__Exercise data__.
(* ===== verification/SharedBufs.v ===== *)
(** * The buffers of the log

    The blocks of the log since it was resumed: those that the writer has handed out for good
    ([rel]), the ones it still holds and the ones it has allocated lie one after the other,
    and hold the log ([log_ok]).  What a write in flight refers to is therefore known from
    the place of its block and the end of the log ([deref_spec]). *)

From S2P Require Import Prelude Bytes StoreTypes Index Collections AlignedBuf BlockCache Segment Record Wal WriteWindow Recovery WalSegments IoLoop IoFrame.

(** ** The log as a function *)

Definition span (L : Z -> byte) (o n : Z) : list byte := L <$> seqZ o n.

Lemma span_app L o m n : 0 <= m -> 0 <= n -> span L o (m + n) = span L o m ++ span L (o + m) n.
Proof. intros. unfold span. by rewrite seqZ_app, fmap_app by lia. Qed.

Lemma remaining_span L o n : 0 <= n -> Bytes.remaining (span L o n) = n.
Proof. intros. unfold span, Bytes.remaining. rewrite length_fmap, length_seqZ. lia. Qed.

Lemma span_take L o n m : 0 <= m <= n -> take (Z.to_nat m) (span L o n) = span L o m.
Proof.
  intros. replace n with (m + (n - m)) by lia. rewrite span_app by lia.
  rewrite take_app_le by (unfold span; rewrite length_fmap, length_seqZ; lia).
  rewrite take_ge; [done|]. unfold span. rewrite length_fmap, length_seqZ. lia.
Qed.

Lemma span_drop L o n m : 0 <= m <= n -> drop (Z.to_nat m) (span L o n) = span L (o + m) (n - m).
Proof.
  intros. replace n with (m + (n - m)) at 1 by lia. rewrite span_app by lia.
  apply drop_app_length'. unfold span. rewrite length_fmap, length_seqZ. lia.
Qed.

Lemma span_ext L L' o n : (forall x, o <= x < o + n -> L x = L' x) -> span L o n = span L' o n.
Proof. intros H. unfold span. apply list_fmap_ext. intros i x Hx. apply H. apply list_elem_of_lookup_2, elem_of_seqZ in Hx. lia. Qed.

Lemma span_lookup L o n i : 0 <= i < n -> span L o n !! Z.to_nat i = Some (L (o + i)).
Proof.
  intros. unfold span. rewrite list_lookup_fmap, lookup_seqZ_lt by lia. simpl. do 2 f_equal. lia.
Qed.

(** The log with [d] written at [c]. *)
Definition extend (L : Z -> byte) (c : Z) (d : list byte) (x : Z) : byte :=
  if (c <=? x) && (x <? c + Bytes.remaining d) then default Byte.x00 (d !! Z.to_nat (x - c)) else L x.

Lemma extend_below L c d x : x < c -> extend L c d x = L x.
Proof. intros. unfold extend. by rewrite (proj2 (Z.leb_gt _ _)) by lia. Qed.

Lemma span_extend_below L c d o n : o + n <= c -> span (extend L c d) o n = span L o n.
Proof. intros. apply span_ext. intros x Hx. apply extend_below. lia. Qed.

Lemma span_extend L c d : span (extend L c d) c (Bytes.remaining d) = d.
Proof.
  apply list_eq. intros i. pose proof (remaining_nonneg d). destruct (decide (i < length d)%nat).
  - unfold span. rewrite list_lookup_fmap, lookup_seqZ_lt by (unfold Bytes.remaining; lia). simpl.
    unfold extend. rewrite (proj2 (Z.leb_le _ _)), (proj2 (Z.ltb_lt _ _)) by (unfold Bytes.remaining; lia). simpl.
    replace (Z.to_nat (c + Z.of_nat i - c)) with i by lia.
    destruct (lookup_lt_is_Some_2 d i) as [x ->]; [lia|done].
  - rewrite !lookup_ge_None_2; [done|lia|]. unfold span. rewrite length_fmap, length_seqZ. unfold Bytes.remaining. lia.
Qed.

(** ** Places of buffers *)

Section bufs.
Import AlignedBuf.

Definition place (b : abuf) : Z * Z := (wal_offset b, capacity b).

Definition all_bufs (w : AlignedBufWriter.t) : list abuf :=
  AlignedBufWriter.full w ++ option_list (AlignedBufWriter.current w) ++ AlignedBufWriter.allocated w.

(** What writing leaves as it is. *)
Definition skeleton (w : AlignedBufWriter.t) : Z * list (Z * Z) :=
  (AlignedBufWriter.alignment w, place <$> all_bufs w).

Lemma write_buf_place b d r b' : write_buf b d = Ret (r, b') -> place b' = place b.
Proof.
  unfold write_buf. intros H. apply bind_Ret_inv in H as (to & _ & H). by destruct (_ <? _); injection H as <- <-.
Qed.

Lemma set_current_skeleton w b b' :
  AlignedBufWriter.current w = Some b -> place b' = place b ->
  skeleton (AlignedBufWriter.set_current w b') = skeleton w.
Proof. intros Hb Hp. unfold skeleton, all_bufs. simpl. rewrite Hb, !fmap_app. simpl. by rewrite Hp. Qed.

Lemma swap_skeleton w r w' : AlignedBufWriter.swap w = (r, w') -> skeleton w' = skeleton w.
Proof.
  unfold AlignedBufWriter.swap, skeleton, all_bufs. destruct (AlignedBufWriter.allocated w) as [|b l] eqn:E; intros [= <- <-]; simpl.
  { by rewrite E. }
  destruct (AlignedBufWriter.current w); simpl; rewrite ?fmap_app; simpl; by rewrite <- ?(assoc_L (++)).
Qed.

Lemma write_loop_skeleton fuel w d p r w' :
  AlignedBufWriter.write_loop fuel w d p = Ret (r, w') -> skeleton w' = skeleton w.
Proof.
  revert w p. induction fuel as [|fuel IH]; intros w p H; simpl in H; [done|].
  destruct (AlignedBufWriter.current w) as [b|] eqn:Hb.
  - do 3 apply bind_Ret_inv in H as (? & _ & H). destruct (_ <=? _).
    + apply bind_Ret_inv in H as (ch & _ & H). apply bind_Ret_inv in H as ([ok b'] & Hw%write_buf_place & H).
      injection H as <- <-. by eapply set_current_skeleton.
    + apply bind_Ret_inv in H as (ch & _ & H). apply bind_Ret_inv in H as ([ok b'] & Hw%write_buf_place & H).
      rewrite <- (set_current_skeleton w b b' Hb Hw).
      destruct (AlignedBufWriter.swap _) as [[[]|e] w1] eqn:Hs; apply swap_skeleton in Hs; rewrite <- Hs;
        [by eapply IH|by injection H as <- <-].
  - destruct (AlignedBufWriter.swap w) as [[[]|e] w1] eqn:Hs; apply swap_skeleton in Hs; rewrite <- Hs;
      [by eapply IH|by injection H as <- <-].
Qed.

__Exercise aim__.
Copy out, word for word, the part of the entries above that begins at the line with "and hold the" and ends at the line with "(** ** The log as a function *)", including both.

__Solution to this problem__.
    and hold the log ([log_ok]).  What a write in flight refers to is therefore known from
    the place of its block and the end of the log ([deref_spec]). *)

From S2P Require Import Prelude Bytes StoreTypes Index Collections AlignedBuf BlockCache Segment Record Wal WriteWindow Recovery WalSegments IoLoop IoFrame.

(** ** The log as a function *)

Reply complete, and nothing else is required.